Say, hey, good lookin’
Whatcha got cookin’?
How’s about cookin’ somethin’ up with me?
Hey, sweet baby
Don’t you think maybe
We could find us a brand-new recipe?
Yes, I know this song has little if anything to do with food. While recently thinking about food/cooking, however, my thoughts turned to people. And then to this song. Maybe not logical, but that’s my musician brain for you.
What is it about this act of cooking which draws us closer to each other? As I considered this question, my memories were clear. My friend Donna McDonald and her peanut butter pie. My friend Cindy Wright and her frozen strawberry dessert. The Seifert family and their homemade pizza.
The list could go on and on. Specific people, specific foods, and specific occasions. All of these foods were delicious, but what I remember most is the people and the reasons behind their cooking-family dinners, baby showers, hospital stays. Being on the receiving end of these gifts always made me feel loved.
I’ve also been on the opposite end of this circumstance. Cooking a family birthday dinner or baking cookies for a friend. Knowing that others are enjoying my creation always makes me happy.

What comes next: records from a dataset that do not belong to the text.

(** * rehype-custom-toc: the table-of-contents generator of [src/index.ts]

    A shallow embedding of [generateToc] and of the plugin's [transformer],
    and the properties of the outline they build. *)

From Stdlib Require Import Ascii String.
From stdpp Require Import gmap strings list pretty.

#[local] Set Warnings "-clear-no-such-hyp".

Local Open Scope string_scope.
Local Open Scope list_scope.
Local Open Scope nat_scope.

(** ** The document tree (hast)

    [RootContent] of hast: elements carry a tag name, a property object and
    their children; text and comment nodes carry a value.  A property object
    is a JS object used as a map from property names to values; the code only
    reads and writes the [id] and [href] properties, which it types as
    strings. *)

#[warnings="-register-all"]
Inductive Node : Type :=
  | Element (tagName : string) (properties : gmap string string) (children : list Node)
  | Text (value : string)
  | Comment (value : string)
  | Doctype.

(** A [Root] node is its list of children. *)
Record Root : Type := mkRoot { rootChildren : list Node }.

Definition childrenOf (n : Node) : list Node :=
  match n with
  | Element _ _ cs => cs
  | _ => []
  end.

(** ** Results of code that can throw

    The only [throw] of the source is the
    ["Parent node not found. Make sure the headings are sorted by depth."]
    error of the shallower branch (the specification's InvariantViolation). *)

Inductive result (A : Type) : Type :=
  | Ok (a : A)
  | ParentNodeNotFound.
Arguments Ok {A} a.
Arguments ParentNodeNotFound {A}.

Definition isOk {A} (r : result A) : bool :=
  match r with Ok _ => true | ParentNodeNotFound => false end.

(** ** Headings and options *)

Record Heading : Type := mkHeading { depth : nat; slug : string; text : string }.

(** [Required<RehypeCustomTocOptions>].  [maxDepth] is only compared with
    heading depths, which are 1 to 6: a natural number stands for every
    number with the same comparisons (a negative one for 0, a fraction for
    its floor). *)
Record Options : Type := mkOptions {
  template : string → string;
  maxDepth : nat;
  ordered : bool
}.

(** ** References into the list under construction

    [currentParent] and the entries of [parents] are references to elements of
    the tree rooted at [toc].  A reference is modelled by the path (child
    indices from the root) of the element it points to; the tree only grows
    by [children.push], so a path keeps naming the same element. *)

Definition path : Type := list nat.

Fixpoint nodeAt (p : path) (t : Node) : option Node :=
  match p with
  | [] => Some t
  | i :: p' => childrenOf t !! i ≫= nodeAt p'
  end.

(** [ref.children.push(c)] for the element that [p] refers to. *)
Fixpoint pushChild (p : path) (c : Node) (t : Node) {struct p} : Node :=
  match t with
  | Element tag props cs =>
      match p with
      | [] => Element tag props (cs ++ [c])
      | i :: p' => Element tag props (alter (pushChild p' c) i cs)
      end
  | _ => t
  end.

Definition childrenAt (p : path) (t : Node) : list Node :=
  from_option childrenOf [] (nodeAt p t).

(** ** The outline builder (lines 83-88 and 109-148 of [generateToc]) *)

Definition listTag (ord : bool) : string := if ord then "ol" else "ul".

(** [h("li", h("a", { href: `#${heading.slug}` }, heading.text))] *)
Definition li (h : Heading) : Node :=
  Element "li" ∅ [Element "a" {["href" := "#" +:+ slug h]} [Text (text h)]].

Record BuildState : Type := mkBuildState {
  toc : Node;
  currentDepth : nat;
  currentParent : path;
  parents : list path
}.

Definition emptyToc (ord : bool) : Node := Element (listTag ord) ∅ [].

Definition initState (ord : bool) (first : Heading) : BuildState :=
  {| toc := emptyToc ord; currentDepth := depth first;
     currentParent := []; parents := [[]] |}.

(** The inner [for] of the shallower branch: [n] times [parents.pop()], then
    read the new last entry and throw when there is none. *)
Fixpoint popParents (n : nat) (ps : list path) (cur : path) : result (list path * path) :=
  match n with
  | 0 => Ok (ps, cur)
  | S n' =>
      let ps' := removelast ps in
      match last ps' with
      | None => ParentNodeNotFound
      | Some parentNode => popParents n' ps' parentNode
      end
  end.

This week I experienced both sides of this culinary phenomenon. Monday, I baked my famous chocolate chip cookies. Student musicians in our all-school musical were the recipients at our Tuesday rehearsal. They were surprised and grateful. And they ate all the cookies. 😉
I chose Tuesday for this treat because it was our first “late” day. This almost four-hour rehearsal followed a full day of teaching elementary music. Even with some extra caffeine and a cookie, the long day left me exhausted.
Dragging myself into the house, I immediately smelled something yummy. “Are you hungry?” My husband had made a tasty meal. He fixed me a plate. I sat down to eat and unwind.
No, this wasn’t a birthday dinner or special event. It was just a regular old Tuesday night. A late work night for me. A night he knew I needed a good meal. A meal that made me feel loved.
All of these situations are connected by one element, and it isn’t food. It is time. Time is precious and cooking takes time. When someone is willing to give their own time in this way, they’re showing how much they care.
If you find yourself on the receiving end there is only one thing to say. “What’s cooking?” Followed by a big, huge, “Thank you!”